• What you are asked to do
In the entries that follow, find the line containing "(** * koneksi"; from there, copy every line exactly through the line containing "Inductive io_status := io_ok".

• Dataset records
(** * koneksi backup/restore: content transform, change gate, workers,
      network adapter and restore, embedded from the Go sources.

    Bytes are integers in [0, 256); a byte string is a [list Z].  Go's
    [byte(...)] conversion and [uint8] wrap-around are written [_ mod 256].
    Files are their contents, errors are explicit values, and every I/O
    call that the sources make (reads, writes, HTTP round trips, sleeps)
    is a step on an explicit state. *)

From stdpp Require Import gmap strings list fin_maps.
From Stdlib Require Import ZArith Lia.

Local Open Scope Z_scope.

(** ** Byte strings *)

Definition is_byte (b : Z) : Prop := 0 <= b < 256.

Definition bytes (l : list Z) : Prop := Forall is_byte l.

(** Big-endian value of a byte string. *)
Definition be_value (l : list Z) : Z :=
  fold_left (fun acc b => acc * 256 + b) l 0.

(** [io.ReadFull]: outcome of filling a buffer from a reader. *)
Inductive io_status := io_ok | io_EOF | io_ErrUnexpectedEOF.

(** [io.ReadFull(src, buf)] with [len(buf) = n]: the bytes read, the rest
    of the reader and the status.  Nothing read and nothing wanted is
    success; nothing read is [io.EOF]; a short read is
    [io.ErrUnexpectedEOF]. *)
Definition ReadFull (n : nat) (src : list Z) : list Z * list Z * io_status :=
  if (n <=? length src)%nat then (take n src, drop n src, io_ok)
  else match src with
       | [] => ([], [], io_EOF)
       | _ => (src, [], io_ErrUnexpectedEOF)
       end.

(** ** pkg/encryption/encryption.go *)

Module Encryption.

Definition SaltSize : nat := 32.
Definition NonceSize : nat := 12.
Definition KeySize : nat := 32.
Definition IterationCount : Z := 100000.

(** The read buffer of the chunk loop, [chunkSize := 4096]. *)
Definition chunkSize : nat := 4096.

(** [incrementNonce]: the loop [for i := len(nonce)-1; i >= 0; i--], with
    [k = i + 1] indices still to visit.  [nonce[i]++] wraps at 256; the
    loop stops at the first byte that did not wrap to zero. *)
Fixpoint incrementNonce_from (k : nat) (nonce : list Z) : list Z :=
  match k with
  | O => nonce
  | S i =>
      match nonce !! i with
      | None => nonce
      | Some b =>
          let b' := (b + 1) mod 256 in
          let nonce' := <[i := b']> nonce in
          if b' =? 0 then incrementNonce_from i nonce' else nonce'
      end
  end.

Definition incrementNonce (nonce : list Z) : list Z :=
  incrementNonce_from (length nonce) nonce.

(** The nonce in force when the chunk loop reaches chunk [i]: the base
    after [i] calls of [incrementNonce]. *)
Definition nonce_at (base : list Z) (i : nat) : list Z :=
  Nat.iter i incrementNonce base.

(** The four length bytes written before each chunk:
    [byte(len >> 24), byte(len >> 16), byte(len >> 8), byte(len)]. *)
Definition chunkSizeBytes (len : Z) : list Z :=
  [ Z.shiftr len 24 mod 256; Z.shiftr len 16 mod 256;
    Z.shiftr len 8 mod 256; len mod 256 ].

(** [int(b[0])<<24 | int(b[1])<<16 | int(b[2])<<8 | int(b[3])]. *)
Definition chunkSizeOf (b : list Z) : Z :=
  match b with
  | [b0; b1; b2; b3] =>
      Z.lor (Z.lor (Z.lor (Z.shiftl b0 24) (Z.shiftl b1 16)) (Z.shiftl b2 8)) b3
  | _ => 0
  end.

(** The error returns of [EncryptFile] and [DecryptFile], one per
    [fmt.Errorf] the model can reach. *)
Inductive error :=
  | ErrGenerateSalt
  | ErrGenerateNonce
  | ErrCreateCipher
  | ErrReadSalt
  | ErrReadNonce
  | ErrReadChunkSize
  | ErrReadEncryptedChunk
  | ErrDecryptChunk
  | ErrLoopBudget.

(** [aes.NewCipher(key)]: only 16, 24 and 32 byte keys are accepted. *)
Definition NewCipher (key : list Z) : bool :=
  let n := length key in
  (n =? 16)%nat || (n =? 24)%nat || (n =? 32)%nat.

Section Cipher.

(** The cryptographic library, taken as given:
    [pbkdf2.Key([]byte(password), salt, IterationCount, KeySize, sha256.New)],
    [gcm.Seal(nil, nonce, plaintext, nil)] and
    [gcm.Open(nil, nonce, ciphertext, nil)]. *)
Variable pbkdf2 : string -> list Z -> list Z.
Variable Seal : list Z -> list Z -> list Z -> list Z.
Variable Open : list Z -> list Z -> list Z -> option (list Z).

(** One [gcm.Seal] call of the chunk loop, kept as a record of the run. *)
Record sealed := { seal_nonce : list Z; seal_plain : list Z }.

...

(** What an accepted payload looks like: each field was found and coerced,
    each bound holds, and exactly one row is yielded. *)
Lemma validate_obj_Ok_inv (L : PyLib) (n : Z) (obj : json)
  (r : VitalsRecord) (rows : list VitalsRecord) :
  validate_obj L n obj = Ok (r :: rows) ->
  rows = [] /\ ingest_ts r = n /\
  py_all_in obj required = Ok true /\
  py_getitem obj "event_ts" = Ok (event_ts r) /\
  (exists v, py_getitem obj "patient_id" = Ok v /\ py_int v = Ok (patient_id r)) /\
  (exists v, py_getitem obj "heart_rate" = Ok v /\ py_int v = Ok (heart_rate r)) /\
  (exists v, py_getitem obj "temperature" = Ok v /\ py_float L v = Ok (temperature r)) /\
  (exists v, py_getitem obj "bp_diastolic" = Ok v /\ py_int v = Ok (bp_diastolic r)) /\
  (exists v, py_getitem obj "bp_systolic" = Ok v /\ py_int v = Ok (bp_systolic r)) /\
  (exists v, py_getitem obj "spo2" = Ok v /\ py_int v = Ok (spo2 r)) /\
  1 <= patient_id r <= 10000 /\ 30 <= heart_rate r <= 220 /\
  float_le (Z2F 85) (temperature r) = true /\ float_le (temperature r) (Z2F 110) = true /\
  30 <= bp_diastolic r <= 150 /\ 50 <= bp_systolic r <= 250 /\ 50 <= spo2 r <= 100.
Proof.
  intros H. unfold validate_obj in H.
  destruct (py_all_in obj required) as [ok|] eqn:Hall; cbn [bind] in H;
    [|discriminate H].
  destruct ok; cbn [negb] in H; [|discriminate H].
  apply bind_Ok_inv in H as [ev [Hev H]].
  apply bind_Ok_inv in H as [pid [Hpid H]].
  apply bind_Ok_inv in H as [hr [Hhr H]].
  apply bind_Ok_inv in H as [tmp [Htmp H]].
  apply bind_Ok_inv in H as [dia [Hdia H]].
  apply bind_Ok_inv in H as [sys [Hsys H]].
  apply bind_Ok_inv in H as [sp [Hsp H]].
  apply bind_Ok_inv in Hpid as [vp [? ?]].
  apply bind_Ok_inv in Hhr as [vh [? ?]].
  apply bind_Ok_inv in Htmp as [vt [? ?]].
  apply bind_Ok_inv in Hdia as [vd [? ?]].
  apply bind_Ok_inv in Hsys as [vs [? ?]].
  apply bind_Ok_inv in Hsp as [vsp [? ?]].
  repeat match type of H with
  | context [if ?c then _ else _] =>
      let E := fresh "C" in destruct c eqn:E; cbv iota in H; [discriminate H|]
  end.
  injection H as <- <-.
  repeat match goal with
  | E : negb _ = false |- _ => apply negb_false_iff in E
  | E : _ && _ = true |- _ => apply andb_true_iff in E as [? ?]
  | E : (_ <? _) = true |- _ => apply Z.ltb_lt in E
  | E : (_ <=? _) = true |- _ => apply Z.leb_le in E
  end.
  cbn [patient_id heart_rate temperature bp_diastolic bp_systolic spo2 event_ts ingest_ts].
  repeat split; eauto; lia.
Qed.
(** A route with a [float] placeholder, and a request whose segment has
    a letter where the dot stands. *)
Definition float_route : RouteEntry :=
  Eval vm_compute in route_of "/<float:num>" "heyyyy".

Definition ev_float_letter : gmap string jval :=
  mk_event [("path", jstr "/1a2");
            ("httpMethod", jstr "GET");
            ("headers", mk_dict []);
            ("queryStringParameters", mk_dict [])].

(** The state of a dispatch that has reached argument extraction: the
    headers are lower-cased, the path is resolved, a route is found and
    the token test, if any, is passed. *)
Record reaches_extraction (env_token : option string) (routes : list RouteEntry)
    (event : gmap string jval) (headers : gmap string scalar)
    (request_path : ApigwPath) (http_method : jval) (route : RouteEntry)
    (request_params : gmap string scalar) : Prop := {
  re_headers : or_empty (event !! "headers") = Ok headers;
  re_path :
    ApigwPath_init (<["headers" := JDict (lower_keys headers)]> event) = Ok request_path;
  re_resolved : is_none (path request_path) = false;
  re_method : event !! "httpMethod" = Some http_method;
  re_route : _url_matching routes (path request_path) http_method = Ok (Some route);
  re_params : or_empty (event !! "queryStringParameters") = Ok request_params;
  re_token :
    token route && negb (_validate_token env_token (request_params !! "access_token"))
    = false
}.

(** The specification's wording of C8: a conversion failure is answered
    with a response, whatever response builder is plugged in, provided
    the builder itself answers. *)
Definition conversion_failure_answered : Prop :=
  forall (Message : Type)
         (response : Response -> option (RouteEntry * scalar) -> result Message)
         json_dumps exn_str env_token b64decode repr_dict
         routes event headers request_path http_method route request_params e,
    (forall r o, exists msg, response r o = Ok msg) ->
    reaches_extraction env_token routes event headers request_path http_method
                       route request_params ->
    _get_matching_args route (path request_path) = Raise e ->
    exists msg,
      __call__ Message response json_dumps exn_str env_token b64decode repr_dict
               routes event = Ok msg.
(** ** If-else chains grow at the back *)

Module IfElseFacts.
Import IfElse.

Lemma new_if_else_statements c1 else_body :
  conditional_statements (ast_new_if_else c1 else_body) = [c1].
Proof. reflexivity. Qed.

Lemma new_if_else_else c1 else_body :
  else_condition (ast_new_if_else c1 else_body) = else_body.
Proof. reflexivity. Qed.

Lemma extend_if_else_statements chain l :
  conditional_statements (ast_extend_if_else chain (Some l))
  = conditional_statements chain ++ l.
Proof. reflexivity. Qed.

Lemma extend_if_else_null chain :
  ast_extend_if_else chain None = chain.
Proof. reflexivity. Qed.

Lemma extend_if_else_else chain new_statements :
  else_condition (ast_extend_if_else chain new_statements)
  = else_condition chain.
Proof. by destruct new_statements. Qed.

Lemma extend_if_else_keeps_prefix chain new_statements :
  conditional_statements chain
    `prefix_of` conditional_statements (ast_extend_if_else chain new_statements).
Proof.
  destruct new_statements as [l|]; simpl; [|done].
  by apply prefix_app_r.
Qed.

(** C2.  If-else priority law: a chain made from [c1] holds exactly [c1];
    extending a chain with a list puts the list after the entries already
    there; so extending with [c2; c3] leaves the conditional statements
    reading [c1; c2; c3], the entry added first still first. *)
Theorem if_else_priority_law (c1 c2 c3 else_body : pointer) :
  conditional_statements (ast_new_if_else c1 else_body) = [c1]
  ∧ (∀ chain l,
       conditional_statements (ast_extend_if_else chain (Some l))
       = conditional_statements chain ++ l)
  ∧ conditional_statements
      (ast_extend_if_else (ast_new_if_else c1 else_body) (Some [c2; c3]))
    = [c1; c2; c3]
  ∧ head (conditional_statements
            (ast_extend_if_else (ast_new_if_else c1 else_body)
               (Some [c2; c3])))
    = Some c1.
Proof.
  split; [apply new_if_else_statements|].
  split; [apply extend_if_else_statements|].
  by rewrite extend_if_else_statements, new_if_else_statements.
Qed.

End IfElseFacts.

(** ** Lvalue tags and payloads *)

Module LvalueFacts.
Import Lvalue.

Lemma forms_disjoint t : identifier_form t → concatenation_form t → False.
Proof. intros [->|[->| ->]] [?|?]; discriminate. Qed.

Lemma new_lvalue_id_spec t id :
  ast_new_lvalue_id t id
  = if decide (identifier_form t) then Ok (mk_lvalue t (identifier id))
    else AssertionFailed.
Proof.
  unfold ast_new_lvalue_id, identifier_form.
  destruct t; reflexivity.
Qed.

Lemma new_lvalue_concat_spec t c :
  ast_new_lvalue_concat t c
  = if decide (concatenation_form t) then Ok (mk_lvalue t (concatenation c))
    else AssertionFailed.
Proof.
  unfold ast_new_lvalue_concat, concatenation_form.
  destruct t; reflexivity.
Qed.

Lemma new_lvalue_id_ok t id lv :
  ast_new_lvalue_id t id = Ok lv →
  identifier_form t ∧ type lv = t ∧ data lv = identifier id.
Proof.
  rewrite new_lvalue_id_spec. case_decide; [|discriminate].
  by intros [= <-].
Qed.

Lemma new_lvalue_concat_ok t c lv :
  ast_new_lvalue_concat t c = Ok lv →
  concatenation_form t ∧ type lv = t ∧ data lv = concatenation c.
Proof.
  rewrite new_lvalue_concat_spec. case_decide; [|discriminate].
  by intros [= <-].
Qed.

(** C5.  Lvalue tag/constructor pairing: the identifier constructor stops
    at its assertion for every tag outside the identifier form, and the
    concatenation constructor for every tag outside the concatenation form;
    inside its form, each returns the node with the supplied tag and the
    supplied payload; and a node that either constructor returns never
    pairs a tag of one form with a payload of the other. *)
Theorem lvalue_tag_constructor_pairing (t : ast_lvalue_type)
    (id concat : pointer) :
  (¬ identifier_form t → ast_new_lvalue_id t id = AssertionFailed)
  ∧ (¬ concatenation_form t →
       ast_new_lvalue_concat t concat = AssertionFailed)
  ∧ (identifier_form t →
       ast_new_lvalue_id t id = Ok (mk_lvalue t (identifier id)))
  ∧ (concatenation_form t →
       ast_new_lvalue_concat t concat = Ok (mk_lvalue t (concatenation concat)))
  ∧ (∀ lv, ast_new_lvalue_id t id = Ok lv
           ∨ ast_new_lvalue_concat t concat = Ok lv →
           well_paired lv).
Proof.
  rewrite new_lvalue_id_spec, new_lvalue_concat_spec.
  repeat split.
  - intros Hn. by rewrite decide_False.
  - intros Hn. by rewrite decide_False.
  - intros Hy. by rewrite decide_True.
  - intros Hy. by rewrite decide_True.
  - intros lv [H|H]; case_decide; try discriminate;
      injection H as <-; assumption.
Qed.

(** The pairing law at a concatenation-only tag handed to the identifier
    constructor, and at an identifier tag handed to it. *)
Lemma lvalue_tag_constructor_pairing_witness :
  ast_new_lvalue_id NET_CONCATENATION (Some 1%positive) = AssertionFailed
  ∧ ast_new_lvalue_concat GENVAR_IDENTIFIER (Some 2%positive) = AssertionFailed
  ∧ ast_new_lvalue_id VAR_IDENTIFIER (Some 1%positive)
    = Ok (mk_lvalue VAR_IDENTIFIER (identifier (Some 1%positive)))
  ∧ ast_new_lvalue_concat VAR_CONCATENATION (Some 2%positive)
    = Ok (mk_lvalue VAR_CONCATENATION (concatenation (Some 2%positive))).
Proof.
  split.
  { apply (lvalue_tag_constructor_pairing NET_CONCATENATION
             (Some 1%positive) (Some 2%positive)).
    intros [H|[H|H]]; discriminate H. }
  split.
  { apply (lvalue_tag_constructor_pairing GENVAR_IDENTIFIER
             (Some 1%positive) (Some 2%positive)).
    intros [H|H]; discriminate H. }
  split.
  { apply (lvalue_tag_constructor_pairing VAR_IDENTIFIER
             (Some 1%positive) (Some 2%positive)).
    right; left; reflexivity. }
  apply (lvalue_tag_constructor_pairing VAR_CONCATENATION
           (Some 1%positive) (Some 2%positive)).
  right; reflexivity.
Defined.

--

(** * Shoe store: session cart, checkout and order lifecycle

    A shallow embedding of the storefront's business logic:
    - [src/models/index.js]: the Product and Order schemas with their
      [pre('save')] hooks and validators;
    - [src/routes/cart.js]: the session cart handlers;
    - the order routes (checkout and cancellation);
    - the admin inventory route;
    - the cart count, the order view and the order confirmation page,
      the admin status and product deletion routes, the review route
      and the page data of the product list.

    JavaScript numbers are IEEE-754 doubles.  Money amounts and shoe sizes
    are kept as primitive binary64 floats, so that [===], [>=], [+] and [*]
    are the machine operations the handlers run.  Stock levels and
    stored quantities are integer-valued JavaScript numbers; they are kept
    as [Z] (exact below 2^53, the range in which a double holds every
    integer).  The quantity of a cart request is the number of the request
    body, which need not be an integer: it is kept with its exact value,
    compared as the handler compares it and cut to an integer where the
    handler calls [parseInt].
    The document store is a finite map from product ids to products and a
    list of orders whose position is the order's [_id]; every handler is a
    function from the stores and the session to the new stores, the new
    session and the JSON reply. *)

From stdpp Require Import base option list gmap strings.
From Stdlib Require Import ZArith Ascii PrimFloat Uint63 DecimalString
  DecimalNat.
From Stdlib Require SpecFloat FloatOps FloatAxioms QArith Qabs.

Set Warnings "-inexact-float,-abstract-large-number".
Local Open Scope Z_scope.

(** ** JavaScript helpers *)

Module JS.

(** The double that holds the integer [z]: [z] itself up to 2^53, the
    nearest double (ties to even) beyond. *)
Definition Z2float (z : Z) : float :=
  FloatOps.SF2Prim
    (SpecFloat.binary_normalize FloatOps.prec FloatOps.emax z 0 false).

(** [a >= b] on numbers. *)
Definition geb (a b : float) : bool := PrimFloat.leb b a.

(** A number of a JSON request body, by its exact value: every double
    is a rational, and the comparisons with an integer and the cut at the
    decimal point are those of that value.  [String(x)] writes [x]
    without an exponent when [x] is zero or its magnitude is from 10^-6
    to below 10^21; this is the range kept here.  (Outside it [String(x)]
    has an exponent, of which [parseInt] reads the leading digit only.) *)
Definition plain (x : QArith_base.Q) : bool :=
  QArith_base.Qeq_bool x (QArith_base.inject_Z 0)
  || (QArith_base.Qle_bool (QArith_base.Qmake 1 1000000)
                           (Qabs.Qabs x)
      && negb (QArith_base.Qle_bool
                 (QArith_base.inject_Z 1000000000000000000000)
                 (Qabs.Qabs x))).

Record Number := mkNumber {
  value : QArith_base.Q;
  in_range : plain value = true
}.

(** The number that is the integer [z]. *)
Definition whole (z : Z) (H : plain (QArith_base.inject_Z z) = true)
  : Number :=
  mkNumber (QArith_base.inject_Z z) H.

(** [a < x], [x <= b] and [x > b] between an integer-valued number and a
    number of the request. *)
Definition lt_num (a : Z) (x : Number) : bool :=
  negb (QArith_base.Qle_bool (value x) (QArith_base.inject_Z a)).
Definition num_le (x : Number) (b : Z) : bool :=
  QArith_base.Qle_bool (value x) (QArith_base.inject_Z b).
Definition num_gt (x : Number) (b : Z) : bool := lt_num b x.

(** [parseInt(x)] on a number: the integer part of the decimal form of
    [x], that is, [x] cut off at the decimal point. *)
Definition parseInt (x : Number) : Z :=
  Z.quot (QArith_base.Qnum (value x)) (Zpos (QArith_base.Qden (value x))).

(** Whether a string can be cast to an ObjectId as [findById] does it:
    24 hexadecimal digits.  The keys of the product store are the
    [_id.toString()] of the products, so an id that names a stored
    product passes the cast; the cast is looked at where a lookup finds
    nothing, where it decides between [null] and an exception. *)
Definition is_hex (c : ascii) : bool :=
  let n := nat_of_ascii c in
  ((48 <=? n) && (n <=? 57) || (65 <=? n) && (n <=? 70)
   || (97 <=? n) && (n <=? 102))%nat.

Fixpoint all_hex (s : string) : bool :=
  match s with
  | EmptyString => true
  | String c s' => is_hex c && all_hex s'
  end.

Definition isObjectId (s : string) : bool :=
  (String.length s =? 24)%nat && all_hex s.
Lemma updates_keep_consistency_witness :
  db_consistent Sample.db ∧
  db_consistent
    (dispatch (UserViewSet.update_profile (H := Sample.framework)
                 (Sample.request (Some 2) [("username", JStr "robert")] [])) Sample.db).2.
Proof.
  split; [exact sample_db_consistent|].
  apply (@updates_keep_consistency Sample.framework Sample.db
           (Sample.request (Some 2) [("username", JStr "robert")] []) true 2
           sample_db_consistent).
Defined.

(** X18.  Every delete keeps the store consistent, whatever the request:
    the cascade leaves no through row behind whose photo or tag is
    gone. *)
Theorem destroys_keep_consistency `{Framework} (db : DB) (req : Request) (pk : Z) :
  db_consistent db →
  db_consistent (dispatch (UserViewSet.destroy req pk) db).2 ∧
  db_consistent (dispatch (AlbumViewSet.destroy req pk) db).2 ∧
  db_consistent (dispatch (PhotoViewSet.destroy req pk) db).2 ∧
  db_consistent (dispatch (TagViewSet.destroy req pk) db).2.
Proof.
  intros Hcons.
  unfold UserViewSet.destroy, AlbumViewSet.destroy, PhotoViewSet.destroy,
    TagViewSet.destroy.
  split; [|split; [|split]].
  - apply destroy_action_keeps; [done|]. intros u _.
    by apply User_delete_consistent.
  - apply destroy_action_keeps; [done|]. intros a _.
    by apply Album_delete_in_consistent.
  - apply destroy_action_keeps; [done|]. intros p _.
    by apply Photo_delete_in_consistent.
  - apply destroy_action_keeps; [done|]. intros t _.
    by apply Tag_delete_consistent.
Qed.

• Response
(** * koneksi backup/restore: content transform, change gate, workers,
      network adapter and restore, embedded from the Go sources.

    Bytes are integers in [0, 256); a byte string is a [list Z].  Go's
    [byte(...)] conversion and [uint8] wrap-around are written [_ mod 256].
    Files are their contents, errors are explicit values, and every I/O
    call that the sources make (reads, writes, HTTP round trips, sleeps)
    is a step on an explicit state. *)

From stdpp Require Import gmap strings list fin_maps.
From Stdlib Require Import ZArith Lia.

Local Open Scope Z_scope.

(** ** Byte strings *)

Definition is_byte (b : Z) : Prop := 0 <= b < 256.

Definition bytes (l : list Z) : Prop := Forall is_byte l.

(** Big-endian value of a byte string. *)
Definition be_value (l : list Z) : Z :=
  fold_left (fun acc b => acc * 256 + b) l 0.

(** [io.ReadFull]: outcome of filling a buffer from a reader. *)
Inductive io_status := io_ok | io_EOF | io_ErrUnexpectedEOF.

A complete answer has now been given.